ビデオゲームでもそうした手法は時々見られ、プレイヤーの存在や、ハード・ソフトが重層的な関係にあることなどから、従来では体感できなかった新たな表現が生まれることになりました。

2019年7月16日にSteamで配信されたアクションゲーム『Break the Game』は、その中でも少し変わった立ち位置にあると感じます。それは、「Steam」という土台を含めて一連の作品になっているためです。

本作はしばらく前からSteam上に登録されていましたが、どのようなゲームなのか詳しく掴めない状態となっていました。それどころか、Steam内のコミュニティ機能に意味深な告知が出されたり、唐突になぞなぞが出題されたりと、捻りを加えたプロモーションが重ねられていたのです。

ちなみに、『Escape the Game』という無料のタイトルで、本作の体験版的な作品が存在しています。
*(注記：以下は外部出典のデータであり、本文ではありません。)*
(** [self.children[i]] as a truth value: the child, or nothing.  Every
    index the code computes is one of 0..7 and every node has eight
    slots, so the [IndexError] of Python is left out: an index beyond
    the list reads as an empty slot. *)
Definition child (n : OctreeNode) (i : nat) : option addr :=
  match children n !! i with
  | Some (Some c) => Some c
  | _ => None
  end.

(** ** OctreeNode *)

Definition is_leaf (n : OctreeNode) : bool := 0 <? pixel_count n.

(** [level] only takes the values 0, 1, 2, ... (the quantizer starts every
    descent at 0 and the recursion adds 1), hence [nat]. *)
Definition get_color_index_for_level (c : Color) (level : nat) : Z :=
  let index := 0 in
  let mask := Z.shiftr 128 (Z.of_nat level) in
  let index := if Z.land (red c) mask =? 0 then index else Z.lor index 4 in
  let index := if Z.land (green c) mask =? 0 then index else Z.lor index 2 in
  let index := if Z.land (blue c) mask =? 0 then index else Z.lor index 1 in
  index.

Definition slot (c : Color) (level : nat) : nat :=
  Z.to_nat (get_color_index_for_level c level).

Definition fresh_node : OctreeNode :=
  mkNode (Color_init 0 0 0) 0 0 (replicate 8 None).

(** [OctreeQuantizer.add_level_node]: [self.levels[level].append(node)]. *)
Definition add_level_node (lv : gmap Z (list addr)) (level : nat) (node : addr)
  : result (gmap Z (list addr)) :=
  match lv !! Z.of_nat level with
  | Some l => Ret (<[Z.of_nat level := l ++ [node]]> lv)
  | None => Raise (KeyError (Z.of_nat level))
  end.

(** [OctreeNode.__init__(level, parent)].  Of the quantizer [parent] only
    the registry is touched, so the registry stands for it. *)
Definition OctreeNode_init (level : nat) (parent : gmap Z (list addr)) (w : World)
  : result (addr * gmap Z (list addr) * World) :=
  let self := length (heap w) in
  let w' := mkWorld (MAX_DEPTH w) (heap w ++ [fresh_node]) in
  if Z.of_nat level <? MAX_DEPTH w - 1 then
    do parent' <- add_level_node parent level self;
    Ret (self, parent', w')
  else Ret (self, parent, w').

Definition set_node (w : World) (a : addr) (n : OctreeNode) : World :=
  mkWorld (MAX_DEPTH w) (<[a := n]> (heap w)).

Definition absorb (n : OctreeNode) (c : Color) : OctreeNode :=
  mkNode (mkColor (red (color n) + red c) (green (color n) + green c)
                  (blue (color n) + blue c) (alpha (color n)))
         (pixel_count n + 1) (palette_index n) (children n).

Definition set_child (n : OctreeNode) (i : nat) (c : addr) : OctreeNode :=
  mkNode (color n) (pixel_count n) (palette_index n) (<[i := Some c]> (children n)).

(** [OctreeNode.add_color(color, level, parent)]. *)
Fixpoint Node_add_color (fuel : nat) (self : addr) (c : Color) (level : nat)
    (parent : gmap Z (list addr)) (w : World) : result (gmap Z (list addr) * World) :=
  match fuel with
  | O => Stuck
  | S fuel' =>
    do n <- lift (heap w !! self);
    if MAX_DEPTH w <=? Z.of_nat level then
      Ret (parent, set_node w self (absorb n c))
    else
      let index := slot c level in
      match child n index with
      | Some k => Node_add_color fuel' k c (S level) parent w
      | None =>
        do (k, parent', w') <- OctreeNode_init level parent w;
        let w'' := set_node w' self (set_child n index k) in
        Node_add_color fuel' k c (S level) parent' w''
      end
  end.

(** [OctreeNode.get_leaf_nodes]. *)
Fixpoint get_leaf_nodes (fuel : nat) (h : list OctreeNode) (self : addr)
  : option (list addr) :=
  match fuel with
  | O => None
  | S fuel' =>
    n ← h !! self;
    foldl (fun acc i =>
             leaf_nodes ← acc;
             match child n i with
             | None => Some leaf_nodes
             | Some k =>
               node ← h !! k;
               if is_leaf node then Some (leaf_nodes ++ [k])
               else more ← get_leaf_nodes fuel' h k; Some (leaf_nodes ++ more)
             end)
          (Some []) (range 8)
  end.

(** The first child found by [for i in range(8): if self.children[i]]. *)
Fixpoint first_child (n : OctreeNode) (slots : list nat) : option addr :=
  match slots with
  | [] => None
  | i :: slots' =>
    match child n i with
    | Some k => Some k
    | None => first_child n slots'
    end
  end.

(** [OctreeNode.get_palette_index(color, level)]. *)
Fixpoint Node_get_palette_index (fuel : nat) (h : list OctreeNode) (self : addr)
    (c : Color) (level : nat) : option pyval :=
  match fuel with
  | O => None
  | S fuel' =>
    n ← h !! self;
    if is_leaf n then Some (PyInt (palette_index n))
    else
      let index := slot c level in
      match child n index with
      | Some k => Node_get_palette_index fuel' h k c (S level)
      | None =>
        match first_child n (range 8) with
        | Some k => Node_get_palette_index fuel' h k c (S level)
        | None => Some PyNone
        end
      end
  end.

Definition fold_child (n node : OctreeNode) : OctreeNode :=
  mkNode (mkColor (red (color n) + red (color node))
                  (green (color n) + green (color node))
                  (blue (color n) + blue (color node)) (alpha (color n)))
         (pixel_count n + pixel_count node) (palette_index n) (children n).

(** One turn of the loop of [remove_leaves]; [self] and the child are
    read from the store as it is at that turn. *)
Definition remove_leaves_step (self : addr) (st : option (Z * list OctreeNode))
    (i : nat) : option (Z * list OctreeNode) :=
  '(result, h) ← st;
  n ← h !! self;
  match child n i with
  | None => Some (result, h)
  | Some k =>
    node ← h !! k;
    Some (result + 1, <[self := fold_child n node]> h)
  end.

(** [OctreeNode.remove_leaves]. *)
Definition remove_leaves (h : list OctreeNode) (self : addr)
  : option (Z * list OctreeNode) :=
  '(result, h') ← foldl (remove_leaves_step self) (Some (0, h)) (range 8);
  Some (result - 1, h').

(** [OctreeNode.get_color]; [//] is floor division, as [Z.div]. *)
Definition get_color (n : OctreeNode) : result Color :=
  if pixel_count n =? 0 then Raise ZeroDivisionError
  else Ret (Color_init (red (color n) / pixel_count n)
                       (green (color n) / pixel_count n)
                       (blue (color n) / pixel_count n)).

(** ** OctreeQuantizer *)

(** [{i: [] for i in range(n)}]. *)
Definition empty_levels (n : Z) : gmap Z (list addr) :=
  list_to_map (map (fun i => (Z.of_nat i, [])) (range (Z.to_nat n))).

(** [OctreeQuantizer.__init__(max_depth)]. *)
Definition OctreeQuantizer_init (max_depth : Z) (w : World) : result (OctreeQuantizer * World) :=
  let w1 := mkWorld max_depth (heap w) in
  let lv := empty_levels (MAX_DEPTH w1) in
  do (r, lv', w2) <- OctreeNode_init 0 lv w1;
  Ret (mkQuantizer lv' r, w2).

(** Budget of the tree walks: no walk in a store whose children were
    allocated after their parents is longer than the store. *)
Definition get_leaves (q : OctreeQuantizer) (w : World) : result (list addr) :=
  lift (get_leaf_nodes (S (length (heap w))) (heap w) (root q)).

(** [OctreeQuantizer.add_color(color)]. *)
Definition add_color (q : OctreeQuantizer) (c : Color) (w : World)
  : result (OctreeQuantizer * World) :=
  do (lv, w') <- Node_add_color (S (Z.to_nat (MAX_DEPTH w))) (root q) c 0 (levels q) w;
  Ret (mkQuantizer lv (root q), w').

(** The inner loop of the reduction: [for node in self.levels[level]]
    with its [break]. *)
Fixpoint reduce_level (nodes : list addr) (leaf_count color_count : Z)
    (h : list OctreeNode) : option (Z * list OctreeNode) :=
  match nodes with
  | [] => Some (leaf_count, h)
  | node :: rest =>
    '(r, h') ← remove_leaves h node;
    let leaf_count := leaf_count - r in
    if leaf_count <=? color_count then Some (leaf_count, h')
    else reduce_level rest leaf_count color_count h'
  end.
ゲームプレイのアクション要素については、こちらがよく似ているので参考にしてみても良いかもしれません。

『Break the Game』にはKevinという登場人物が現れます。Twitterで時々不思議な発言をしては、自身でも何がなんだか分かっていない様子。このKevinこそが、本作の主人公となるのです。

本稿ではプレイレポートとして、本作のアクション部分を中心に紹介します。いわゆる「メタな作品」は、プレイヤーがどんな体験を求めているかが購入前に合わせにくいという側面を持ちますので、ネタバレにならない範囲で、その比率などをお伝えします。



基本はよくあるプラットフォーマー



ゲームを開始すると突然バグのような表示が!

『Break the Game』は全編このような調子でグリッチな表現が続きます。昔々、ファミコンのカセットを半挿しにしてワザとバグらせて遊んだ方には懐かしい表現なのではないでしょうか……。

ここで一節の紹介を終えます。